- Well, the first Liberally Lean Girl's Softball game is in the books, and I would like to announce that I will be able to say the team led a game at one point in the season. It might have been 1-0 and we ended up losing 2-8, but we were ahead and dominating that game for about five minutes.
- I'm not sure I've ever felt more important than walking up to home plate before the game and exchanging lineup as and meeting the umpires.
- But, and these Random Thoughts are about to seriously change gears, I was taken aback by something I did not expect. It was the moments. Those moments during the game that lasted only a second but stuck with me for hours afterwards. The girl who was beaming and couldn't wait to tell me, "What did you think of my hit?"; the nervous player whose helmet I slapped, told her to have a "good time up there", and watched her smile as she walked to the plate; or even the coaching moment when our cut off man held up both her arms because that is what we taught her.

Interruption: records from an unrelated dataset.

(* ===== verification/Emulator.v ===== *)
(** The terminal emulator (parse/vsem.c): the control characters, the text
    and the escape sequences of a VT220, as a machine that eats a buffer of
    characters and calls the kernel of [Screen]; the printer redirection of the
    same file, the answers of the terminal and its options
    (Screens/vsintern.c), and the capture of the text (Screens/vsinterf.c). The
    emulator ends on every input, leaves the cursor on the screen, and writes
    text on a line the way a list is updated. *)
From Stdlib Require Import Ascii.
From stdpp Require Import pretty.
From S2P Require Import Prelude Window Translate Lines Screen Rows Scrollback Kernel View.
Import Translate Lines Screen Rows Scrollback Kernel View.

Module Emulator.

(** ** The system *)

(** What the system answers to a request, after those made before: the result
    code, or the length of the file for [GetEOF]; a dialog and the opening of
    an URL answer 0 for no. *)
Class Toolbox := {
  answer : list drawing -> drawing -> Z;
  debug : bool;
  CursorType : Z
}.

Definition nz (z : Z) : bool := negb (z =? 0).

(** The code of a character. *)
Definition ch (c : ascii) : Z := Z.of_N (N_of_ascii c).
Arguments ch c%_char.

Definition ESC : Z := 27.
Definition dupFNErr : Z := -48.
Definition printable_control (b : Z) : bool := (32 <=? b) || (b =? 13) || (b =? 9).

(** ** Capturing the text *)

(** The loop of [VScapture]: the number of bytes to write goes down with every
    control character it skips, and so does its bound. *)
Fixpoint capture_loop (s : bytes) (len ln : Z) : bytes * Z :=
  match s with
  | [] => ([], ln)
  | b :: s =>
    if len <? ln then
      if printable_control b then
        let '(out, ln) := capture_loop s (len + 1) ln in (b :: out, ln)
      else capture_loop s (len + 1) (ln - 1)
    else ([], ln)
  end.

Section Emulator.
Context `{MM : Memory} `{TE : TextEncodings} `{TB : Toolbox}.

(** A request and its answer. *)
Definition ask (d : drawing) (vs : VSscrn) : Z * VSscrn := (answer (drawn vs) d, draw d vs).

(** The buffer of 512 bytes is on the stack: the bytes the loop did not fill
    are whatever was there ([leftover]). *)
Definition VScapture (s : bytes) (vs : VSscrn) : outcome VSscrn :=
  if captureRN vs =? 0 then Done vs
  else
    let '(out, ln) := if debug then (s, zlen s) else capture_loop s 0 (zlen s) in
    if 512 <? zlen out then Crash OutOfBounds
    else if ln <=? 0 then Done vs
    else if 512 <? ln then Crash OutOfBounds
    else
      let buf := take (Z.to_nat ln) (out ++ (leftover 0 <$> seq (length out) (Z.to_nat ln))) in
      let '(err, vs) := ask (FSWrite buf) vs in
      Done (if nz err then draw CloseCapture vs <| captureRN := 0 |> else vs).

(** ** Redirection to the printer *)

Definition redirect_failed (vs : VSscrn) : VSscrn := draw SysBeep vs <| prredirect := 0 |>.

Definition VSprON (vs : VSscrn) : VSscrn :=
  let vs := vs <| prredirect := 1 |> in
  if nz (qprint vs) && nz (printqueued vs) then
    let '(myEOF, vs) := ask GetEOF vs in
    draw (SetFPos 2 0) (if 3 <=? myEOF then draw (SetEOF (myEOF - 3)) vs else vs)
  else
    let vs := if nz (qprint vs) then vs <| printqueued := 1 |> else vs in
    let '(sts, vs) := ask HCreate (vs <| prbuf := 0 |> <| prbuf2 := 0 |>) in
    if nz sts && negb (sts =? dupFNErr) then redirect_failed vs
    else
      let '(sts, vs) := ask HOpenDF vs in
      if nz sts then draw HDelete (redirect_failed vs)
      else
        let '(sts, vs) := ask (SetEOF 0) vs in
        if nz sts then draw HDelete (draw FSClose (redirect_failed vs)) else vs.

(** Closing and deleting the temporary file. *)
Definition close_print_file (vs : VSscrn) : VSscrn :=
  let '(sts, vs) := ask FSClose vs in
  let vs := if nz sts then draw SysBeep vs else vs in
  let '(sts, vs) := ask HDelete vs in
  if nz sts then draw SysBeep vs else vs.

Definition VSprOFF (vs : VSscrn) : VSscrn :=
  if prredirect vs =? 0 then vs
  else
    let vs := vs <| prredirect := 0 |> in
    if nz (qprint vs) then vs
    else
      let '(ok, vs) := ask PrJobDialog vs in
      if ok =? 0 then close_print_file vs
      else
        let '(err, vs) := ask PrOpenDoc vs in
        if nz err then close_print_file (draw SysBeep vs)
        else match session vs with
             | None => vs
             | Some _ => close_print_file (draw PrintFile vs)
             end.

(** The pieces of at most 256 bytes, translated: the result code. Every round
    takes what the converter took. *)
Fixpoint translate_write (fuel : nat) (s : bytes) (tw : window) (vs : VSscrn) : outcome (Z * VSscrn) :=
  match s with
  | [] => Done (0, vs)
  | _ :: _ =>
    match fuel with
    | O => Crash Hang
    | S fuel =>
      let '(_, taken, out, tw) := trbuf_nat_mac tw (take 256 s) 512 in
      let '(err, vs) := ask (FSWrite out) (vs <| session := Some tw |>) in
      if nz err then Done (err, vs) else translate_write fuel (drop (Z.to_nat taken) s) tw vs
    end
  end.

(** The first [len] bytes of [s]. A negative length makes the loop of
    [trbuf_nat_mac] run through all of memory. *)
Definition VStranslatewrite (s : bytes) (len : Z) (vs : VSscrn) : outcome (Z * VSscrn) :=
  match session vs with
  | Some tw =>
    if len <? 0 then Crash OutOfBounds else translate_write (Z.to_nat len) (take (Z.to_nat len) s) tw vs
  | None =>
    if len <? 0 then Crash BadArgument else Done (ask (FSWrite (take (Z.to_nat len) s)) vs)
  end.

Definition ENDOFPRT : Z := 0x1b5b3469.
Definition ENDOFPRT2 : Z := 0x5b3f3469.

(** The loop of [VSpr]: [start] is the text from the start of the part not
    written yet, of which [count] characters are to be written; whether the end
    of the redirection was seen. *)
Fixpoint pr_loop (start : bytes) (count : Z) (c : bytes) (vs : VSscrn) : outcome (bool * bytes * Z * bytes * VSscrn) :=
  match c with
  | [] => Done (false, start, count, [], vs)
  | b :: c =>
    let vs := vs <| prbuf2 := Z.shiftr (prbuf vs) 24 |> <| prbuf := s32 (Z.shiftl (prbuf vs) 8 + b) |> in
    let end1 := prbuf vs =? ENDOFPRT in
    let end2 := (prbuf vs =? ENDOFPRT2) && (prbuf2 vs =? ESC) in
    let count := (if end1 then count - 1 else count) in
    let count := (if end2 then count - 2 else count) + 1 in
    '(sts, start, count, vs) ←
      (if b =? 0 then
         '(sts, vs) ← VStranslatewrite start (count - 1) vs; Done (sts, drop (Z.to_nat count) start, 0, vs)
       else Done (0, start, count, vs));
    if end1 || end2 || nz sts then Done (end1 || end2, start, count, c, vs) else pr_loop start count c vs
  end.

(** What is left of the buffer. The result code of the last write is the one
    that counts. *)
Definition VSpr (c : bytes) (vs : VSscrn) : outcome (bytes * VSscrn) :=
  '(rdy, start, count, c, vs) ← pr_loop c 0 c vs;
  '(sts, vs) ← VStranslatewrite start count vs;
  let vs := if nz sts then draw SysBeep vs else vs in
  Done (c, if (rdy : bool) || nz sts then VSprOFF vs else vs).

(** ** Answers of the terminal *)

Definition send (s : string) (vs : VSscrn) : VSscrn := draw (RSsendstring (ESC :: bytes_of_string s)) vs.

(** [%d] *)
Definition decimal (z : Z) : bytes := bytes_of_string (pretty z).

Definition VTsendpos (vs : VSscrn) : VSscrn :=
  let '(px, py) := if margin vs <? x vs then (0, y vs + 1) else (x vs, y vs) in
  let py := if lines vs <? py then lines vs else py in
  draw (RSsendstring ([ESC; ch "["] ++ decimal (py + 1) ++ [ch ";"] ++ decimal (px + 1) ++ [ch "R"])) vs.

Definition VTsendprintstat : VSscrn -> VSscrn := send "[?10n".
Definition VTsendudkstat : VSscrn -> VSscrn := send "[?21n".
Definition VTsendstat : VSscrn -> VSscrn := send "[0n".
Definition VTsendident (vs : VSscrn) : VSscrn :=
  if nz (vtemulation vs) then send "[?62;1;2;6;7;8c" vs else send "[?6c" vs.
Definition VTsendsecondaryident : VSscrn -> VSscrn := send "[>1;10;0c".

(** ** Options *)

Definition parm (i : Z) (vs : VSscrn) : outcome Z := arr_get (parms vs) i.
Definition set_parm (i v : Z) (vs : VSscrn) : outcome VSscrn :=
  p ← arr_set i v (parms vs); Done (vs <| parms := p |>).

Definition set_columns (toggle : Z) (vs : VSscrn) : VSscrn :=
  let vs := VSIflush vs in
  let vs := if nz toggle then draw (RScalcwsize 132) (vs <| maxwidth := 131 |>)
            else draw (RScalcwsize 80) (vs <| maxwidth := 79 |>) in
  draw (RSmargininfo (maxwidth vs) (Rleft vs)) vs.

Definition VSIsetoption (toggle : Z) (vs : VSscrn) : outcome VSscrn :=
  p0 ← parm 0 vs;
  if p0 =? -2 then
    p1 ← parm 1 vs;
    Done (if p1 =? 1 then vs <| DECCKM := toggle |>
          else if p1 =? 3 then set_columns toggle vs
          else if p1 =? 5 then draw (RSbackground toggle) (VSIflush vs)
          else if p1 =? 6 then vs <| DECORG := toggle |>
          else if p1 =? 7 then vs <| DECAWM := toggle |>
          else if p1 =? 25 then vs <| DECCM := toggle |>
          else vs)
  else if p0 =? 4 then Done (vs <| IRM := toggle |>)
  else Done vs.

(** ** Text *)

(** [VSIw->linest[VSIw->y]->lattr &= ~kVSwrap] and its setting. *)
Definition clear_wrap (vs : VSscrn) : outcome VSscrn :=
  p ← line_at (y vs) vs; l ← load p (store vs); set_lattr p (Z.land (lattr l) (Z.lnot kVSwrap)) vs.
Definition mark_wrap (vs : VSscrn) : outcome VSscrn :=
  p ← line_at (y vs) vs; l ← load p (store vs); set_lattr p (Z.lor (lattr l) kVSwrap) vs.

- But one of my favorite moments came when a first year player, who is a bit tall and a bit awkward, managed to get on base with a walk and then somehow stole second. We then got bold and had her steal third, and she came in with plenty of time to do so standing up. Success! Well, almost. She and I had worked on one thing in practice: Be under control and don't step off the bag once you get there. However, she came into the bag so hard and so fast and so excited that she couldn't help step off the bag no matter how hard she tried. As she desperately tried to get her foot back on third base in a frenzied two seconds, she was tagged out as I stood three feet away yelling "Foot on the bag! Foot on the bag!". Oh, no! But she didn't kick the ground or yell or storm to the dugout. No. She looked up, slumped her shoulders, but smiled at me. And if I read that smile correctly, it said, "I tried so hard to do what I supposed to do, and you and I have gone over this, but I want to tell you, coach, I'm really, really excited to have almost gotten to third in my first game!"
- A moment.
- And, that's what I learned. The game was a game of moments. Little, brief moments. A few little moments after hours of practice and planning which, I'll admit, have been taxing and stressful. But after one game, the coaching experience has pretty much been what a buddy of mine twenty years ago with two small kids explained to me about parenting: "Hey, it's a beating," he said. "But it's a good beating." I think he meant, "It's really, really hard, but there will be moments - great moments - that you wouldn't trade for anything."
- And if I sound a little reflective this morning, it is because I am. Last night and again this morning I thought, you know, life is really hard. It really is. There are bills. There is sickness, and pain, and death. There are dreams that are dashed, relationships that fail, and mistakes and horrible choices along the way. But there are those moments -- those wonderful moments -- that happen just ever so often to make it all worth it.
- And that is my surprising random thought of the day -- all caused by a little girls softball team that is already meaning more to me than I mean to them.